Supporters might counter that many of these proposals are limited to high earners or big businesses, but Iowans know better. Congress’s own scorekeeper, the Joint Committee on Taxation, estimates that $100 billion of the corporate tax hike would be borne by those with incomes of below $100,000 in the form of lower wages, higher prices, and fewer jobs. Further, the Committee estimates that by 2027, the average taxpayer making $30,000 or more would see their taxes rise. And when “the rich” pay a higher tax on investments, the after-tax value on stocks could drop, and that will impact millions of IRAs, 401(k)s, and college savings accounts.
Other harmful schemes could still find their way into the House bill. The Biden Administration’s proposed punitive taxes on oil and gas producers could drive up energy prices, affecting not just gasoline and diesel, but also the cost of everyday products like food and clothing.
Biden and Congress seem oblivious to this problem.
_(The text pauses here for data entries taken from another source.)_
Definition accept_with (target : pyval) : M W pyval :=
  if py_is target (mapper H) then ret (PyClass (Mapper H))
  else if isinstance target type_ then
    is_mapper_class <- of_result (py_issubclass target (Mapper H)) ;;
    if is_mapper_class then ret target
    else call H (class_mapper H) [target] []
  else ret target.

(** The [target_index] that [listen] computes when [raw] is false:
    [inspect.getargspec(meth)[0].index('target') - 1], or [None] when that
    raises [ValueError]. *)
Definition target_index_of (identifier : string) : M W (option Z) :=
  meth <- class_getattr H MapperEventsC identifier ;;
  try_except_ValueError
    (args <- getargspec_args H meth ;;
     i <- of_result (list_index args "target") ;;
     ret (Some (i - 1)%Z))
    (ret None).

(** The last statement of [listen], which registers the final [fn]. *)
Definition register (target : pyval) (identifier : string) (fn : pyval)
    (propagate : bool) : M W unit :=
  if propagate then
    mappers <- getattr H target "self_and_descendants" ;;
    mappers <- lift (host_iter H mappers) ;;
    for_each mappers
      (fun m => Events_listen H m identifier fn [] [("propagate", PyBool true)])
  else
    Events_listen H target identifier fn [] [].

(** With [raw] true [target_index] is never assigned, and never read by the
    wrapper either: the closure holds [None] for it. *)
Definition listen (target : pyval) (identifier : string) (fn : pyval)
    (raw retval propagate : bool) : M W unit :=
  fn <- (if negb raw || negb retval then
           target_index <- (if negb raw then target_index_of identifier
                            else ret None) ;;
           ret (PyClosure (MapperWrap raw retval target_index fn))
         else ret fn) ;;
  register target identifier fn propagate.

Definition remove (identifier target fn : pyval) : M W unit :=
  raise (NotImplementedError "Removal of mapper events not yet implemented").

End WithHost.
End MapperEvents.

(** ** SessionEvents *)

Module SessionEvents.
Section WithHost.
Context {W : Type} (H : Host W).

Definition creation_callable_message : string :=
  "Session event listen on a ScopedSession requries that its creation callable is a Session subclass.".

Definition accept_with (target : pyval) : M W pyval :=
  if isinstance target (ScopedSession H) then
    factory <- getattr H target "session_factory" ;;
    not_session_class <-
      (if negb (isinstance factory type_) then ret true
       else
         factory <- getattr H target "session_factory" ;;
         is_session_class <- of_result (py_issubclass factory (Session H)) ;;
         ret (negb is_session_class)) ;;
    if (not_session_class : bool) then
      raise (ArgumentError creation_callable_message)
    else getattr H target "session_factory"
  else if isinstance target type_ then
    is_scoped <- of_result (py_issubclass target (ScopedSession H)) ;;
    if is_scoped then ret (PyClass (Session H))
    else
      is_session <- of_result (py_issubclass target (Session H)) ;;
      if is_session then ret target
      else ret PyNone
  else if isinstance target (Session H) then ret target
  else ret PyNone.

Definition remove (identifier target fn : pyval) : M W unit :=
  raise (NotImplementedError "Removal of session events not yet implemented").

End WithHost.
End SessionEvents.

(** ** AttributeEvents *)

Module AttributeEvents.
Section WithHost.
Context {W : Type} (H : Host W).

Definition listen (target : pyval) (identifier : string) (fn : pyval)
    (active_history raw retval propagate : bool) : M W unit :=
  (if active_history then
     dispatch <- getattr H target "dispatch" ;;
     setattr H dispatch "active_history" (PyBool true)
   else ret tt) ;;;
  let fn := if negb raw || negb retval
            then PyClosure (AttributeWrap raw retval fn) else fn in
  Events_listen H target identifier fn [PyBool propagate] [] ;;;
  if propagate then
    class_ <- getattr H target "class_" ;;
    manager <- call H (manager_of_class H) [class_] [] ;;
    managers <- call_method H manager "subclass_managers" [PyBool true] ;;
    managers <- lift (host_iter H managers) ;;
    for_each managers
      (fun mgr =>
         key <- getattr H target "key" ;;
         attr <- lift (host_getitem H mgr key) ;;
         Events_listen H attr identifier fn [PyBool true] [])
  else ret tt.

Definition remove (identifier target fn : pyval) : M W unit :=
  raise (NotImplementedError "Removal of attribute events not yet implemented").

End WithHost.
End AttributeEvents.

(** The [remove] class method of each class. *)
Definition remove_of {W : Type} (c : event_class) : pyval -> pyval -> pyval -> M W unit :=
  match c with
  | InstrumentationEventsC => InstrumentationEvents.remove
  | InstanceEventsC => InstanceEvents.remove
  | MapperEventsC => MapperEvents.remove
  | SessionEventsC => SessionEvents.remove
  | AttributeEventsC => AttributeEvents.remove
  end.

(** The calls to [event.Events.listen] made by running [m] from [w]. *)
Definition calls_made {W A} (m : M W A) (w : world W) : list listen_call :=
  skipn (length (events_log w)) (events_log (snd (m w))).

(** ** A small host, to run the module on *)

Module DemoHost.

(** The host state: the calls received by user functions, oldest first. *)
Definition state : Type := list (string * list pyval).

Definition dict_ : classref := Class "dict" [object_].
Definition ClassManager_ : classref := Class "ClassManager" [dict_].
Definition Mapper_ : classref := Class "Mapper" [object_].
Definition Session_ : classref := Class "Session" [object_].
Definition ScopedSession_ : classref := Class "ScopedSession" [object_].
Definition InstanceState_ : classref := Class "InstanceState" [object_].
Definition InstrumentedAttribute_ : classref := Class "InstrumentedAttribute" [object_].
Definition Dispatch_ : classref := Class "Dispatch" [object_].
Definition generator_ : classref := Class "generator" [object_].
Definition deque_ : classref := Class "deque" [object_].
Definition symbol_ : classref := Class "symbol" [object_].
Definition User : classref := Class "User" [object_].
Definition Admin : classref := Class "Admin" [User].
Definition MySession : classref := Class "MySession" [Session_].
They are considering measures that would repeal century-old provisions in the law which allow oil and gas producers to deduct the costs of their operations just like companies in other industries.
Although Senator Joni Ernst persuaded colleagues in her chamber to pass her amendment barring any federal methane reduction mandate that would increase livestock costs, Iowans are not off the hook yet. In its version of the budget bill, the House has included a “methane fee” (i.e., a tax) that targets the natural gas we use to heat and electrify our homes. Bear in mind that besides natural gas, roughly 1 in 8 homes across Iowa use propane for heating, almost three times the national average.
But the hit wouldn’t stop there. Conventional natural gas and propane are key to Iowa’s industrial and agricultural sectors. Raise the price of these commodities or make them scarcer because of higher taxes, and just about every worker and farmer in the state will feel the impact.
In August, Democratic Rep. Cindy Axne cast a procedural vote that could soon lead to floor action on the $3.5 trillion spending bill as well as the $1.2 trillion infrastructure package. Iowans are right to be concerned with Washington’s lack of fiscal restraint.
Rep. Axne and her fellow Democrats should learn from Governor Kim Reynolds, who not only has a 53 percent approval rating, but also is governing as a fiscal conservative. Going into the 2022 legislative session Iowa’s budget will have a $1.24 billion surplus and Governor Reynolds has made tax reform a priority. Governor Reynolds understands that economic growth cannot be achieved through tax-and-spend policies.
Rep. Axne should be concerned that a multi-trillion-dollar federal spending hike, backed by punitive taxes and more borrowing, could tip Iowa – and the nation – into a new case of the economic doldrums we thought we had recently left behind.